■ TASK DETAILS: Return all of the entries exactly, with nothing added or left out.

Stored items
(* ===== verification/TerminalRestore.v ===== *)
(** * Restoring the terminal sessions

    restore of src/frontend/src/store/modules/terminal-session.ts from its first await to its
    end: the listings it waits for, their merging, and the loop that reconnects one entry
    after another while the rest of the store goes on; beside it
    src/frontend/src/components/terminal/host.vue, which mounts a terminal for each entry and
    another one whenever an entry is refreshed. *)

From S2P Require Import Prelude JsString Uri TerminalSession.

#[local] Open Scope list_scope.

(** The loop over [entries.value]: the array is the store's as long as that is not replaced,
    and the old one afterwards. *)
Record Loop := { l_array : option (list N); l_pos : nat; l_call : option Call }.

(** The terminals of the host by the keys of their entries, each with the refresh it was mounted
    for, and the next component instance. *)
Record Host := { rendered : gmap jsstr (Z * N); fresh_inst : N }.

Record Restoring := {
  store : Sessions;
  searches : gmap nat jsstr;                 (* the nodes of the calls that wait for listings *)
  loops : gmap nat Loop;
  fresh_loop : nat;
  reconnected : list (nat * N);              (* the entries reconnected, by loop *)
  host : Host
}.

Definition with_store (f : Sessions -> Sessions) (s : Restoring) : Restoring :=
  {| store := f s.(store); searches := s.(searches); loops := s.(loops); fresh_loop := s.(fresh_loop);
     reconnected := s.(reconnected); host := s.(host) |}.
Definition with_loops (l : gmap nat Loop) (s : Restoring) : Restoring :=
  {| store := s.(store); searches := s.(searches); loops := l; fresh_loop := s.(fresh_loop);
     reconnected := s.(reconnected); host := s.(host) |}.

Definition initial_restoring : Restoring :=
  {| store := initial_sessions; searches := ∅; loops := ∅; fresh_loop := 0; reconnected := []; host := {| rendered := ∅; fresh_inst := 0 |} |}.

(** ** restore *)

(** Up to the await of the listings. *)
Definition restore (currentNode : jsstr) (s : Restoring) : Restoring :=
  {| store := s.(store); searches := <[s.(fresh_loop) := or_else currentNode (js "local")]> s.(searches);
     loops := s.(loops); fresh_loop := S s.(fresh_loop); reconnected := s.(reconnected); host := s.(host) |}.

(** The sessions of the listings with their index; one that failed lists nothing, and the
    second is asked for on other nodes only. *)
Definition listings (node : jsstr) (r0 r1 : option (list ServerSession)) : list (nat * ServerSession) :=
  List.map (pair 0) (default [] r0) ++ (if node === js "local" then [] else List.map (pair 1) (default [] r1)).

(** The merging with what it has pushed when an exception ends it; the result says whether
    it came to its end. *)
Fixpoint merge_all (node currentNode localhost : jsstr) (rs : list (nat * ServerSession * jsstr)) (s : Sessions)
    : Sessions * bool :=
  match rs with
  | [] => (s, true)
  | (i, r, uuid) :: rs' =>
      match restore_one node currentNode localhost i r uuid s with
      | Some s' => merge_all node currentNode localhost rs' s'
      | None => (s, false)
      end
  end.

(** The listings are merged: [uuid] gives the keys. *)
Definition merged (i : nat) (currentNode localhost : jsstr) (r0 r1 : option (list ServerSession)) (uuid : nat -> jsstr)
    (s : Restoring) : Restoring :=
  match s.(searches) !! i with
  | None => s
  | Some node =>
      let rs := imap (fun k x => (x, uuid k)) (listings node r0 r1) in
      let '(st, ended) := merge_all node currentNode localhost rs s.(store) in
      {| store := st; searches := delete i s.(searches);
         loops := if ended then <[i := {| l_array := None; l_pos := 0; l_call := None |}]> s.(loops) else s.(loops);
         fresh_loop := s.(fresh_loop); reconnected := s.(reconnected); host := s.(host) |}
  end.

Definition array (l : Loop) (s : Sessions) : list N := default s.(entries) l.(l_array).
(* ===== verification/Terminal.v ===== *)
(** * A terminal on a page

    src/frontend/src/components/terminal/index.vue: an xterm screen on a web socket that
    the server may detach from and that is connected again with a growing delay.  Sockets
    and timers are identities: the browser runs the handlers of the component whichever
    socket they were registered on.  What the component writes, sends, opens and emits is
    logged.  The screen itself (xterm) is third-party code: it hands the component its
    size, its input and the lines of its buffer. *)

From stdpp Require Import countable.
From S2P Require Import Utf8 Base64.
From S2P Require Import Prelude JsString Splitting Uri.

(** ** The output shown

    The echo of the command sent first and what comes before a prompt are held back. *)

Record Output := {
  hideInitCmdEcho : bool; initCmdEchoBuffer : jsstr; initCmd : jsstr;
  waitForPrompt : jsstr; waitForPromptBuffer : jsstr
}.

(** search(/\r?\n/) *)
Fixpoint search_break (s : jsstr) : option nat :=
  match s with
  | [] => None
  | c :: rest => if (c =? 10)%N || ((c =? 13)%N && startsWith rest [10%N]) then Some 0 else S <$> search_break rest
  end.

Definition stripInitCmdEchoLine (message : jsstr) (o : Output) : jsstr * Output :=
  if negb o.(hideInitCmdEcho) then (message, o)
  else
    let buffer := o.(initCmdEchoBuffer) ++ message in
    match search_break buffer with
    | None => ([], Build_Output true buffer o.(initCmd) o.(waitForPrompt) o.(waitForPromptBuffer))
    | Some lineBreakIndex =>
        let lineBreakLength := if decide (buffer !! lineBreakIndex = Some 13%N) then 2 else 1 in
        (drop (lineBreakIndex + lineBreakLength) buffer,
         Build_Output false [] [] o.(waitForPrompt) o.(waitForPromptBuffer))
    end.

■ WRITTEN RESPONSE:
(* ===== verification/TerminalRestore.v ===== *)
(** * Restoring the terminal sessions

    restore of src/frontend/src/store/modules/terminal-session.ts from its first await to its
    end: the listings it waits for, their merging, and the loop that reconnects one entry
    after another while the rest of the store goes on; beside it
    src/frontend/src/components/terminal/host.vue, which mounts a terminal for each entry and
    another one whenever an entry is refreshed. *)

From S2P Require Import Prelude JsString Uri TerminalSession.

#[local] Open Scope list_scope.

(** The loop over [entries.value]: the array is the store's as long as that is not replaced,
    and the old one afterwards. *)
Record Loop := { l_array : option (list N); l_pos : nat; l_call : option Call }.

(** The terminals of the host by the keys of their entries, each with the refresh it was mounted
    for, and the next component instance. *)
Record Host := { rendered : gmap jsstr (Z * N); fresh_inst : N }.

Record Restoring := {
  store : Sessions;
  searches : gmap nat jsstr;                 (* the nodes of the calls that wait for listings *)
  loops : gmap nat Loop;
  fresh_loop : nat;
  reconnected : list (nat * N);              (* the entries reconnected, by loop *)
  host : Host
}.

Definition with_store (f : Sessions -> Sessions) (s : Restoring) : Restoring :=
  {| store := f s.(store); searches := s.(searches); loops := s.(loops); fresh_loop := s.(fresh_loop);
     reconnected := s.(reconnected); host := s.(host) |}.
Definition with_loops (l : gmap nat Loop) (s : Restoring) : Restoring :=
  {| store := s.(store); searches := s.(searches); loops := l; fresh_loop := s.(fresh_loop);
     reconnected := s.(reconnected); host := s.(host) |}.

Definition initial_restoring : Restoring :=
  {| store := initial_sessions; searches := ∅; loops := ∅; fresh_loop := 0; reconnected := []; host := {| rendered := ∅; fresh_inst := 0 |} |}.

(** ** restore *)

(** Up to the await of the listings. *)
Definition restore (currentNode : jsstr) (s : Restoring) : Restoring :=
  {| store := s.(store); searches := <[s.(fresh_loop) := or_else currentNode (js "local")]> s.(searches);
     loops := s.(loops); fresh_loop := S s.(fresh_loop); reconnected := s.(reconnected); host := s.(host) |}.

(** The sessions of the listings with their index; one that failed lists nothing, and the
    second is asked for on other nodes only. *)
Definition listings (node : jsstr) (r0 r1 : option (list ServerSession)) : list (nat * ServerSession) :=
  List.map (pair 0) (default [] r0) ++ (if node === js "local" then [] else List.map (pair 1) (default [] r1)).

(** The merging with what it has pushed when an exception ends it; the result says whether
    it came to its end. *)
Fixpoint merge_all (node currentNode localhost : jsstr) (rs : list (nat * ServerSession * jsstr)) (s : Sessions)
    : Sessions * bool :=
  match rs with
  | [] => (s, true)
  | (i, r, uuid) :: rs' =>
      match restore_one node currentNode localhost i r uuid s with
      | Some s' => merge_all node currentNode localhost rs' s'
      | None => (s, false)
      end
  end.

(** The listings are merged: [uuid] gives the keys. *)
Definition merged (i : nat) (currentNode localhost : jsstr) (r0 r1 : option (list ServerSession)) (uuid : nat -> jsstr)
    (s : Restoring) : Restoring :=
  match s.(searches) !! i with
  | None => s
  | Some node =>
      let rs := imap (fun k x => (x, uuid k)) (listings node r0 r1) in
      let '(st, ended) := merge_all node currentNode localhost rs s.(store) in
      {| store := st; searches := delete i s.(searches);
         loops := if ended then <[i := {| l_array := None; l_pos := 0; l_call := None |}]> s.(loops) else s.(loops);
         fresh_loop := s.(fresh_loop); reconnected := s.(reconnected); host := s.(host) |}
  end.

Definition array (l : Loop) (s : Sessions) : list N := default s.(entries) l.(l_array).
(* ===== verification/Terminal.v ===== *)
(** * A terminal on a page

    src/frontend/src/components/terminal/index.vue: an xterm screen on a web socket that
    the server may detach from and that is connected again with a growing delay.  Sockets
    and timers are identities: the browser runs the handlers of the component whichever
    socket they were registered on.  What the component writes, sends, opens and emits is
    logged.  The screen itself (xterm) is third-party code: it hands the component its
    size, its input and the lines of its buffer. *)

From stdpp Require Import countable.
From S2P Require Import Utf8 Base64.
From S2P Require Import Prelude JsString Splitting Uri.

(** ** The output shown

    The echo of the command sent first and what comes before a prompt are held back. *)

Record Output := {
  hideInitCmdEcho : bool; initCmdEchoBuffer : jsstr; initCmd : jsstr;
  waitForPrompt : jsstr; waitForPromptBuffer : jsstr
}.

(** search(/\r?\n/) *)
Fixpoint search_break (s : jsstr) : option nat :=
  match s with
  | [] => None
  | c :: rest => if (c =? 10)%N || ((c =? 13)%N && startsWith rest [10%N]) then Some 0 else S <$> search_break rest
  end.

Definition stripInitCmdEchoLine (message : jsstr) (o : Output) : jsstr * Output :=
  if negb o.(hideInitCmdEcho) then (message, o)
  else
    let buffer := o.(initCmdEchoBuffer) ++ message in
    match search_break buffer with
    | None => ([], Build_Output true buffer o.(initCmd) o.(waitForPrompt) o.(waitForPromptBuffer))
    | Some lineBreakIndex =>
        let lineBreakLength := if decide (buffer !! lineBreakIndex = Some 13%N) then 2 else 1 in
        (drop (lineBreakIndex + lineBreakLength) buffer,
         Build_Output false [] [] o.(waitForPrompt) o.(waitForPromptBuffer))
    end.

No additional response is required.